Откуда-то из глубин моей здешней семидесятилетней памяти взялась история про генерала в отставке, вдруг оказавшегося на ночном поезде в одном купе с еще не старой и не лишенной привлекательности женщиной. Ему ничего такого и не хотелось, напротив – хотелось покоя и спать, но необходимость подтверждения собственной мужественности была сильнее и желания, и здравого смысла, и он, собравшись с силами, принялся за стариковские намеки на интимное продолжение поверхностного знакомства. Перспектива успеха при этом пугала больше, чем неудача. Разумеется, последовал ожидаемый отказ. Генерал вздохнул с облегчением, выпил свои 50 грамм, закусив по привычке лимоном, почитал перед сном газетку и уснул сном младенца.
Оксана смеялась.
– Но как с сексуальной агрессией согласуются семейные ценности? Это ведь один из ключевых элементов традиционной культуры?
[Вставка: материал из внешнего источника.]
(* ===== verification/PageSpec.v ===== *)
(** * What the page allocator promises

    The abstract state of kernel/page_alloc.c is a list of pools, each with its
    bounds and its list of disjoint free blocks.  Allocation is first fit, the
    block found being halved down to the requested size.  Freeing walks the list:
    when it meets the buddy, the merged block becomes the head of the list and the
    blocks in front of the buddy are lost; when it meets a block behind the page, or
    the end, the page becomes the head.
    This file proves the promises on the abstract state; PageAlloc.v defines the
    C code and PageRefine.v proves that the code implements this. *)
From S2P Require Import Prelude Memory Pow2 FreeList.

Record pool := Pool {
  p_base : Z;
  p_end : Z;
  p_free : blocks;
}.

(** The upper halves split off [p] on the way from [sz * 2^n] down to [sz]. *)
Fixpoint halves (p sz : Z) (n : nat) : blocks :=
  match n with
  | O => []
  | S n' => halves p sz n' ++ [(p + sz * 2 ^ Z.of_nat n', sz * 2 ^ Z.of_nat n')]
  end.

Definition split_count (s sz : Z) : nat := Z.to_nat (Z.log2 s - Z.log2 sz).

Fixpoint fit (sz : Z) (l : blocks) : option (Z * blocks) :=
  match l with
  | [] => None
  | (p, s) :: l' =>
      if sz <=? s then Some (p, halves p sz (split_count s sz) ++ l')
      else '(r, l'') ← fit sz l'; Some (r, (p, s) :: l'')
  end.

Fixpoint alloc_pools (sz : Z) (ps : list pool) : option (Z * list pool) :=
  match ps with
  | [] => None
  | p :: ps' =>
      match fit sz (p_free p) with
      | Some (r, l) => Some (r, Pool (p_base p) (p_end p) l :: ps')
      | None => '(r, qs) ← alloc_pools sz ps'; Some (r, p :: qs)
      end
  end.

Definition buddy_of (base page sz : Z) : Z := base + Z.lxor (page - base) sz.

(** The walk has come to [l] in the list [start]. *)
Fixpoint free_walk (base page sz : Z) (start l : blocks) : blocks :=
  match l with
  | [] => (page, sz) :: start
  | (p, s) :: l' =>
      if p =? buddy_of base page sz then (Z.min p page, s + sz) :: l'
      else if page <? p then (page, sz) :: start
      else free_walk base page sz start l'
  end.
Definition free_list (base page sz : Z) (l : blocks) : blocks := free_walk base page sz l l.

(** The blocks that drop out of the list: those in front of the buddy, if the walk
    meets it. *)
Fixpoint before_buddy (base page sz : Z) (l : blocks) : option blocks :=
  match l with
  | [] => None
  | (p, s) :: l' =>
      if p =? buddy_of base page sz then Some []
      else if page <? p then None
      else cons (p, s) <$> before_buddy base page sz l'
  end.
Definition lost_blocks (base page sz : Z) (l : blocks) : blocks := default [] (before_buddy base page sz l).

Fixpoint free_pools (page sz : Z) (ps : list pool) : option (list pool) :=
  match ps with
  | [] => None
  | p :: ps' =>
      if (page <? p_base p) || (p_end p <? page)
      then qs ← free_pools page sz ps'; Some (p :: qs)
      else Some (Pool (p_base p) (p_end p) (free_list (p_base p) page sz (p_free p)) :: ps')
  end.

(** ** Well-formed pools *)

(** A size the allocator deals in: 2^k with k at least 12. *)
Definition page_pow2 (s : Z) : Prop := exists k, 12 <= k < 64 /\ s = 2 ^ k.

Lemma page_pow2_16 s : page_pow2 s -> (16 | s).
Proof.
  intros (k & Hk & ->). exists (2 ^ (k - 4)). change 16 with (2 ^ 4). rewrite <- Z.pow_add_r by lia. f_equal. lia.
Qed.

Definition block_apart (b c : Z * Z) : Prop := fst b + snd b <= fst c \/ fst c + snd c <= fst b.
– Не согласуются никак, если принять, что основа семьи – любовь. Но в патриархально-военной культуре нет места любви, и семья в ее парадигме мыслится, как социальный долг, обязательная общественная нагрузка, которая чем тяжелей, тем почетней, такая же, как служба в армии или соблюдение ритуалов религиозного культа. Навязываемая традиционалистами многодетность тоже имеет истоки в аграрной культуре. Никакой любви к детям в этом нет, один практический смысл: во-первых, чем больше рожать – тем больше выживет; во-вторых, тем больше будет работников в поле и кормильцев в старости, для чего с самого рождения отец-патриарх лупцует сыновей почем зря, чтобы вбить в них на уровне рефлекса безусловное повиновение его воле, а иначе, того и гляди, выгонят за порог, будто собаку. Государство тоже одобряет идею активного размножения – ему нужны налогоплательщики и пехотинцы; пехотинцы – особенно, поэтому бытовая культура активно поддерживает значимость рождения именно сыновей. «Сын родился!» – восклицает ликующий отец, и все его поздравляют; про дочерей так не кричат на всю улицу, и хорошо еще, если не впадают в скорбь: дочь уйдет из дома, не будет вместе с отцом пахать делянку, не пойдет кормить вшей в окопах ради интересов правящих классов, поэтому идеальная семейная формула – «четыре сыночка и лапочка дочка», чтобы и у матери, так уж и быть, тоже появилась помощница и сама мать раньше времени не сыграла бы в гроб. Религия подводит под изнуряющее многолетнее деторождение мировоззренческую основу, указывая на «многочадие» как на путь ко спасению: сиди на земле, паши днем и ночью, рожай как можно больше и воспитывай в послушании – как мало в этом от Богом данной свободы человека, творца и созидателя!